Nos grandes centros urbanos do país a vida tem-se tornado insuportável. O trânsito é um inferno, a cordialidade inclina-se vencida pela incivilidade e a violência alcança índices extremos. A locomoção, até em trajetos mínimos, é uma aventura e um exercício de paciência que deixaria o piedoso Jó vermelho de vergonha.
Como se não bastasse, com a proximidade da Copa do Mundo, todos resolveram tirar uma lasquinha. Há greves e atos de protesto em todas as categorias profissionais, mesmo naquelas impedidas de qualquer movimento paredista, segundo a Constituição da República.
Enquanto São Paulo para literalmente com seu sistema de ônibus, no Rio de Janeiro os policiais cruzam os braços, ao mesmo tempo em que professores da rede pública caminham em passeatas pelo centro da cidade. No horizonte imediato, dezenas e dezenas de movimentos contra a Copa, com mascarados dispostos a tudo, num quebra-quebra anunciado e tolerado que parece não ter fim. Olha, não há cristão que aguente, frente à desordem urbana geral.
Nesta semana fui obrigado a descer da Serra, a fim de atender a um compromisso no Rio. De Itaipava, pela BR-40, um trânsito perfeito e tranquilo, sem maiores retenções, apesar das obras da nova estrada de subida a Petrópolis. Mas, já na Washington Luiz, chegando ao acesso da Linha Vermelha, começa o drama dos engarrafamentos que se prolongam até o Leblon, com maior ou menor intensidade.

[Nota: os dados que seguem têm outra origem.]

Lemma chksum_1_rfc1071 data :
  bytes_ok data -> Z.of_nat (length data) <= 0x20000 ->
  lwip_standard_chksum_1 data = rfc1071 data.
Proof.
  intros H Hl. unfold lwip_standard_chksum_1.
  destruct (be_sum_oc _ H) as [Hb0 Hoc]. pose proof (be_sum_bound _ H) as Hb.
  assert (is_u32 (be_sum data)) as Hu by word_div.
  rewrite (surjective_pairing (chksum1_loop data 0)), chksum1_loop_spec by (assumption || lia || word_lia).
  rewrite Z.add_0_l. fold (FOLD_U32T (be_sum data)).
  pose proof (FOLD_U32T_bound _ Hu) as Hf. rewrite (u32_id (FOLD_U32T _)) by word_lia.
  set (f := FOLD_U32T (be_sum data)) in *. fold (FOLD_U32T f).
  assert ((if (f .& 0xffff0000) =? 0 then f else u32 (FOLD_U32T f)) = oc_norm (be_sum data)) as ->.
  { pose proof (FOLD_U32T_bound2 f Hf) as Hf2. rewrite <- FOLD2_norm by assumption. fold f.
    rewrite u32_id by word_lia. change 0xffff0000 with (Z.ones 16 << 16). rewrite land_field by lia.
    rewrite FOLD_U32T_eq. destruct (Z.eqb_spec (f / 2 ^ 16 mod 2 ^ 16 * 2 ^ 16) 0); [|reflexivity].
    word_div. }
  rewrite u16_norm. unfold lwip_htons. change (PP_HTONS ?x) with (SWAP_BYTES_IN_WORD x).
  rewrite SWAP_norm, u16_norm by assumption. now apply oc_norm_proper.
Qed.

(** *** Algorithm 3 *)

Lemma add_carry_oc s x : is_u32 s -> is_u32 x ->
  is_u32 (add_carry s x) /\ oc_eq (add_carry s x) (s + x).
Proof.
  intros Hs Hx. unfold add_carry. pose proof (u32_ok (s + x)) as Hok.
  destruct (Z.ltb_spec (u32 (s + x)) s) as [E|E].
  - assert (u32 (s + x) = s + x - 4294967296) as Eu by word_div. rewrite Eu in *.
    rewrite u32_id by word_lia. split; [word_lia|].
    apply (oc_eq_diff _ _ (-65537)); word_lia.
  - assert (u32 (s + x) = s + x) as -> by word_div.
    split; [word_div | apply oc_eq_refl; word_lia].
Qed.

Lemma le32_oc a0 a1 a2 a3 : is_u8 a0 -> is_u8 a1 -> is_u8 a2 -> is_u8 a3 ->
  oc_eq (le32 a0 a1 a2 a3) (le16 a0 a1 + le16 a2 a3).
Proof.
  intros. unfold le32, le16. apply (oc_eq_diff _ _ (a2 + 256 * a3)); word_lia.
Qed.

Lemma sum_long_spec n pl sum : (length pl <= n)%nat -> bytes_ok pl -> is_u32 sum ->
  exists s r, sum_long pl sum = (s, r) /\ is_u32 s /\ bytes_ok r /\ (length r <= 7)%nat /\
    oc_eq (s + word_sum r) (sum + word_sum pl).
Proof.
  revert pl sum. induction n as [|n IH]; intros pl sum Hn H Hs.
  { destruct pl; [|cbn in Hn; lia]. exists sum, []. cbn. repeat split; try word_lia; auto. }
  do 8 (destruct pl as [|?b pl];
    [eexists sum, _; cbn [sum_long]; split; [reflexivity|]; split; [assumption|];
     split; [assumption|]; split; [cbn; lia | apply oc_eq_refl];
     pose proof (word_sum_nonneg _ H); word_lia |]).
  cbn [sum_long]. do 8 (let K := fresh "K" in apply bytes_ok_cons in H as [K H]).
  assert (length pl <= n)%nat as Hlen by (cbn in Hn; lia). clear Hn.
  destruct (add_carry_oc sum (le32 b b0 b1 b2)) as [U1 E1]; [assumption | apply le32_ok; assumption |].
  destruct (add_carry_oc (add_carry sum (le32 b b0 b1 b2)) (le32 b3 b4 b5 b6)) as [U2 E2];
    [assumption | apply le32_ok; assumption |].
  destruct (IH _ _ Hlen H U2) as (s & r & Heq & Us & Hr & Hl & E).
  exists s, r. do 4 (split; [assumption|]).
  eapply oc_eq_trans; [exact E|]. cbn [word_sum].
  replace (sum + (le16 b b0 + (le16 b1 b2 + (le16 b3 b4 + (le16 b5 b6 + word_sum pl)))))
    with (sum + (le16 b b0 + le16 b1 b2) + (le16 b3 b4 + le16 b5 b6) + word_sum pl) by lia.
  apply oc_eq_add; [|auto with oc].
  eapply oc_eq_trans; [exact E2|]. apply oc_eq_add; [|now apply le32_oc].
  eapply oc_eq_trans; [exact E1|]. apply oc_eq_add; [apply oc_eq_refl; word_lia | now apply le32_oc].
Qed.

Lemma align_word_spec a ps : bytes_ok ps ->
  exists s pl, align_word a ps 0 = (s, pl) /\ is_u16 s /\ bytes_ok pl /\ s + word_sum pl = word_sum ps.
Proof.
  intros H.
  assert (is_u16 0 /\ bytes_ok ps /\ 0 + word_sum ps = word_sum ps) as Hid
    by (split; [word_lia | split; [assumption | lia]]).
  destruct ps as [|x [|y ps]]; cbn [align_word]; [eauto | eauto |].
  destruct (_ =? 0); [eauto|].
  apply bytes_ok_cons in H as [Hx [Hy Hps]%bytes_ok_cons].
  exists (le16 x y), ps. rewrite Z.add_0_l, u32_id by (unfold le16; word_lia).
  repeat split; [unfold le16; word_lia | unfold le16; word_lia | assumption].
Qed.

Lemma chksum_3_rfc1071 dataptr data : bytes_ok data ->
  lwip_standard_chksum_3 dataptr data = rfc1071 data.
Proof.
  intros H. unfold lwip_standard_chksum_3.
  destruct (align_first_spec (negb (dataptr .& 1 =? 0)) data H) as (hi & pb & -> & Hhi & Hpb & E & _).
  set (odd := negb _) in *. set (ad := dataptr + _).
  destruct (align_word_spec ad pb Hpb) as (s & pl & -> & Hs & Hpl & Es).
  destruct (sum_long_spec (length pl) pl s) as (s' & r & -> & Hs' & Hr & Hlr & Er);
    [lia | assumption | word_lia |].
  pose proof (FOLD_U32T_bound _ Hs') as Hf. pose proof (word_sum_bound _ Hr) as Hwr.
  assert (is_u32 (FOLD_U32T s' + word_sum r + 256 * hi)) as Hu by word_div.
  rewrite (surjective_pairing (sum_words r (FOLD_U32T s'))), sum_words_left_over; try assumption; try lia.
  apply fold_swap_norm; [assumption|].
  eapply oc_eq_trans; [|exact E]. apply oc_eq_mul; [destruct odd; lia|].
  apply oc_eq_add; [|apply oc_eq_refl; word_lia].
  rewrite <- Es. eapply oc_eq_trans; [|exact Er].
  apply oc_eq_add; [apply FOLD_U32T_oc; word_lia | auto with oc].
Qed.

(** *** pbuf chains *)

(** The bytes of a chain, in order. *)
Definition chain_bytes (p : list seg) : list Z := concat (map payload_bytes p).

(** [len] of a pbuf is a [u16_t]. *)
Definition seg_ok (q : seg) : Prop := bytes_ok (payload_bytes q) /\ is_u16 (seg_len q).

Definition seg_okb (q : seg) : bool := forallb is_u8b (payload_bytes q) && (seg_len q <? 65536).

Lemma segs_okb_spec p : forallb seg_okb p = true -> Forall seg_ok p.
Proof.
  intros H. apply Forall_forall. intros q Hq. rewrite forallb_forall in H.
  specialize (H q Hq). unfold seg_okb in H. bool_to_prop.
  split; [now apply bytes_okb_spec | unfold seg_len, is_u16 in *; lia].
Qed.

(** The complement of the RFC 1071 sum: the value of a checksum field. *)
Definition rfc1071_field (l : list Z) : Z := 65535 - rfc1071 l.

Lemma field_of_norm n : u16 (Z.lnot (oc_norm n)) = 65535 - oc_norm n.
Proof. pose proof (oc_norm_range n). apply lnot_u16. word_lia. Qed.

Lemma field_of_norm_masked n : u16 (Z.lnot (oc_norm n .& 0xffff)) = 65535 - oc_norm n.
Proof.
  pose proof (oc_norm_range n). rewrite land_ffff, Z.mod_small by lia. apply field_of_norm.
Qed.

Lemma chain_bytes_ok p : Forall seg_ok p -> bytes_ok (chain_bytes p).
Proof.
  induction 1 as [|q p [Hq _] _ IH]; [constructor|].
  unfold chain_bytes. cbn. apply bytes_ok_app. auto.
Qed.
#[export] Hint Resolve chain_bytes_ok : oc.

Lemma parity_mul_sq n m : 0 <= m -> oc_eq (parity_mul n * (parity_mul n * m)) m.
Proof.
  intros Hm. destruct (parity_mul_cases n) as [-> | ->].
  - rewrite !Z.mul_1_l. auto with oc.
  - rewrite Z.mul_assoc. now apply oc_eq_65536.
Qed.

Lemma parity_mul_add n k m : 0 <= m ->
  oc_eq (parity_mul n * (parity_mul k * m)) (parity_mul (n + k) * m).
Proof.
  intros Hm. unfold parity_mul. rewrite Nat.even_add.
  destruct (Nat.even n), (Nat.even k); cbn [Bool.eqb]; rewrite ?Z.mul_1_l.
  - apply oc_eq_refl. lia.
  - apply oc_eq_refl. lia.
  - apply oc_eq_refl. lia.
  - rewrite Z.mul_assoc. now apply oc_eq_65536.
Qed.

(** The state of the loop over a chain: [n] bytes have been read, their sum
    (with the initial value) is [T], and [acc] holds it swapped when [n] is
    odd. *)
Record chain_state (n : nat) (T acc : Z) (swapped : bool) : Prop := {
  cs_acc : 0 <= acc <= 65535;
  cs_T : 0 <= T;
  cs_swapped : swapped = Nat.odd n;
  cs_sum : oc_eq acc (parity_mul n * T)
}.

Lemma seg_len_odd q : negb (seg_len q mod 2 =? 0) = Nat.odd (length (payload_bytes q)).
Proof.
  unfold seg_len. set (n := length _). rewrite <- (Nat2Z.id n) at 2.
  destruct (Nat.Even_or_Odd n) as [[k E]|[k E]]; rewrite E.
  - replace (Nat.odd _) with false
      by (symmetry; rewrite Nat2Z.id, <- Nat.negb_even, Nat.even_mul; reflexivity).
    rewrite Nat2Z.inj_mul, Z.mul_comm, Z_mod_mult. reflexivity.
  - replace (Nat.odd _) with true
      by (symmetry; rewrite Nat2Z.id, Nat.add_1_r, Nat.odd_succ, Nat.even_mul; reflexivity).
    rewrite Nat2Z.inj_add, Nat2Z.inj_mul, (Z.mul_comm (Z.of_nat 2)), Z.add_comm, Z.mod_add by lia.
    reflexivity.
Qed.

Lemma chksum_step_spec q chk n T acc swapped :
  bytes_ok chk -> Z.of_nat (length chk) <= 0x20000 -> chain_state n T acc swapped ->
  exists acc' swapped', chksum_step q chk acc swapped = (acc', swapped') /\
    chain_state (n + length (payload_bytes q)) (T + parity_mul n * word_sum chk) acc' swapped'.
Proof.
  intros Hc Hl [Ha HT Hs Hsum]. unfold chksum_step, LWIP_CHKSUM.
  rewrite chksum_2_rfc1071 by assumption. pose proof (oc_norm_range (word_sum chk)) as Hr.
  fold (rfc1071 chk) in Hr. rewrite u32_id by word_lia.
  pose proof (word_sum_nonneg _ Hc) as Hw. pose proof (parity_mul_pos n) as Hp.
  rewrite FOLD1_norm by lia. set (T' := T + parity_mul n * word_sum chk).
  assert (0 <= T') as HT' by (unfold T'; nia).
  assert (oc_eq (acc + rfc1071 chk) (parity_mul n * T')) as E.
  { unfold T'. rewrite Z.mul_add_distr_l. apply oc_eq_add; [assumption|].
    eapply oc_eq_trans; [apply oc_norm_eq, Hw | apply oc_eq_sym, parity_mul_sq, Hw]. }
  rewrite (oc_norm_proper _ _ E), seg_len_odd.
  set (k := length (payload_bytes q)). destruct (Nat.odd k) eqn:Hk.
  - do 2 eexists. split; [reflexivity|]. rewrite SWAP_norm by nia. split.
    + apply oc_norm_range.
    + assumption.
    + rewrite Hs, Nat.odd_add, Hk. now destruct (Nat.odd n).
    + eapply oc_eq_trans; [apply oc_norm_eq; nia|].
      replace 256 with (parity_mul k) by (unfold parity_mul; now rewrite <- Nat.negb_odd, Hk).
      rewrite Nat.add_comm. now apply parity_mul_add.
  - do 2 eexists. split; [reflexivity|]. split.
    + apply oc_norm_range.
    + assumption.
    + rewrite Hs, Nat.odd_add, Hk. now destruct (Nat.odd n).
    + eapply oc_eq_trans; [apply oc_norm_eq; nia|].
      replace (parity_mul (n + k)) with (parity_mul n); [apply oc_eq_refl; nia|].
      unfold parity_mul. rewrite Nat.even_add, <- (Nat.negb_odd k), Hk. now destruct (Nat.even n).
Qed.

(** Two sums of the same loop state may be exchanged. *)
Lemma chain_state_proper n T T' acc swapped :
  oc_eq T T' -> chain_state n T acc swapped -> chain_state n T' acc swapped.
Proof.
  intros E [Ha HT Hs Hsum]. split; [assumption | apply E | assumption |].
  eapply oc_eq_trans; [exact Hsum|]. apply oc_eq_mul; [apply parity_mul_pos | assumption].
Qed.

Lemma word_sum_app_at n T l1 l2 : 0 <= T -> bytes_ok l1 -> bytes_ok l2 ->
  oc_eq (T + parity_mul n * word_sum l1 + parity_mul (n + length l1) * word_sum l2)
        (T + parity_mul n * word_sum (l1 ++ l2)).
Proof.
  intros HT H1 H2. rewrite <- Z.add_assoc. apply oc_eq_add; [auto with oc|].
  pose proof (word_sum_nonneg _ H1). pose proof (word_sum_nonneg _ H2). pose proof (parity_mul_pos n).
  eapply oc_eq_trans; [|apply oc_eq_mul, oc_eq_sym, word_sum_app; auto with oc].
  rewrite Z.mul_add_distr_l. apply oc_eq_add; [apply oc_eq_refl; nia|].
  apply oc_eq_sym. now apply parity_mul_add.
Qed.

Lemma chksum_chain_spec p n T acc swapped : Forall seg_ok p -> chain_state n T acc swapped ->
  exists acc' swapped', chksum_chain p acc swapped = (acc', swapped') /\
    chain_state (n + length (chain_bytes p)) (T + parity_mul n * word_sum (chain_bytes p)) acc' swapped'.
Proof.
  intros Hp. revert n T acc swapped. induction Hp as [|q p [Hq Hql] Hp IH]; intros n T acc swapped Hs.
  - do 2 eexists. split; [reflexivity|]. cbn. rewrite Nat.add_0_r, Z.mul_0_r, Z.add_0_r. assumption.
  - cbn [chksum_chain].
    destruct (chksum_step_spec q (payload_bytes q) n T acc swapped) as (a1 & s1 & -> & H1);
      [assumption | unfold seg_len in Hql; word_lia | assumption |].
    destruct (IH _ _ _ _ H1) as (a2 & s2 & -> & H2). do 2 eexists. split; [reflexivity|].
    change (chain_bytes (q :: p)) with (payload_bytes q ++ chain_bytes p).
    rewrite length_app, Nat.add_assoc. eapply chain_state_proper; [|exact H2].
    apply word_sum_app_at; [apply Hs | assumption | auto with oc].
Qed.

(** Undoing the last swap gives the reduced sum. *)
Lemma chain_state_unswap n T acc swapped : chain_state n T acc swapped ->
  (if swapped then SWAP_BYTES_IN_WORD acc else acc) = oc_norm T.
Proof.
  intros [Ha HT -> E]. rewrite (oc_norm_unique _ _ Ha E), <- Nat.negb_even.
  pose proof (parity_mul_pos n). unfold parity_mul in *. destruct (Nat.even n); cbn [negb].
  - now rewrite Z.mul_1_l.
  - rewrite SWAP_norm by lia. apply oc_norm_proper. rewrite Z.mul_assoc. now apply oc_eq_65536.
Qed.

Lemma chain_state_init acc : 0 <= acc <= 65535 -> chain_state 0 acc acc false.
Proof.
  intros H. split; [assumption | lia | reflexivity |].
  change (parity_mul 0) with 1. rewrite Z.mul_1_l. apply oc_eq_refl. lia.
Qed.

Uma ida ao Centro é quase impraticável, e pela tal via binária, nem se fala. No retorno, ainda pela Linha Vermelha, um tormento. Pelo Túnel Rebouças, vá lá que seja, mas pelo Aterro do Flamengo é impossível. Já derrubaram grande parte da Perimetral e quem cai no Aterro ou vai para o Aeroporto Santos Dumont ou não tem saída, senão voltar pelo mesmo lugar, para pegar a Mena Barreto, em Botafogo, andando e parando e em velocidade inferior a 5 quilômetros por hora, já de novo no sentido do Rebouças.
E não há uma placa de sinalização, desde o shopping Rio Sul à enseada de Botafogo, que indique aos idiotas de todo o Brasil, dentre os quais me incluo, o caminho certo para se alcançar a Linha Vermelha e o Aeroporto Internacional Antônio Carlos Brasileiro de Almeida Jobim. Coitado do nosso genial Tom Jobim, hoje dá nome a um dos piores aeroportos do hemisfério, feio, escuro, caindo aos pedaços, cheio de goteiras e com serviços de péssima qualidade.
Bem, entrou na rede, acabou-se, na cidade que receberá o jogo de encerramento do torneio, a menos de 20 dias da realização da Copa. E ainda teremos as Olimpíadas de 2016, já sob ameaça, diante das dificuldades da cidade e das obras necessárias ou indispensáveis à realização das competições, que não conseguem deslanchar de jeito nenhum.
Nesse quadro de horror, ainda há lugar diário para os arrastões criminosos e para as mais variadas passeatas de professores, policiais, flanelinhas, coveiros, vendedores de mate e de cerveja nas praias, enfim, do diabo a quatro. No terceiro pior trânsito do mundo, bateu São Paulo, que está em quinto lugar, a cidade não anda, ou anda a passos de cágado, quando anda. E não se faz nada para enfrentar com competência a questão, com soluções que privilegiem o transporte de massa, único capaz de minorar a situação do caos urbano. Ao contrário, agrava-se a situação com a política de incentivos à indústria automobilística, fundada na mais escrachada demagogia, em cima da qual pretende-se conquistar o apoio da classe média D e E – haja alfabeto, para os projetos de poder do PT, de Lula e Dilma.
Como em tantas outras cidades brasileiras, Manaus, por exemplo, não há mais hora para o sofrimento. Sair de casa para o trabalho ou para o lazer tornou-se um suplício. A existência atravancou-se e a memória dos anos 50/60, na outrora cidade maravilhosa, perde-se na bruma, sepultando uma época de fascínio, de gente bela e contente consigo mesmo e com seu semelhante. Tinha-se um sorriso em cada encontro e no chopinho logo brotava uma amizade que poderia remontar ao entusiasmo de quem vinha partilhando a vida desde a infância.
Hoje identifico na Serra, Itaipava/Petrópolis, um pedacinho do meu pequeno-grande mundo, ao lado da minha velha e querida Manaus e de minha inesquecível Itacoatiara, um pouco do clima fraterno daqueles momentos idos e amados. Como consolo, fico pertinho do Rio, para sempre meu, onde diviso a alegria permanente do filho adotivo e sem reservas, na condição de carioca honorário, para todo o sempre, apesar dos pesares. Amor é amor, paciência.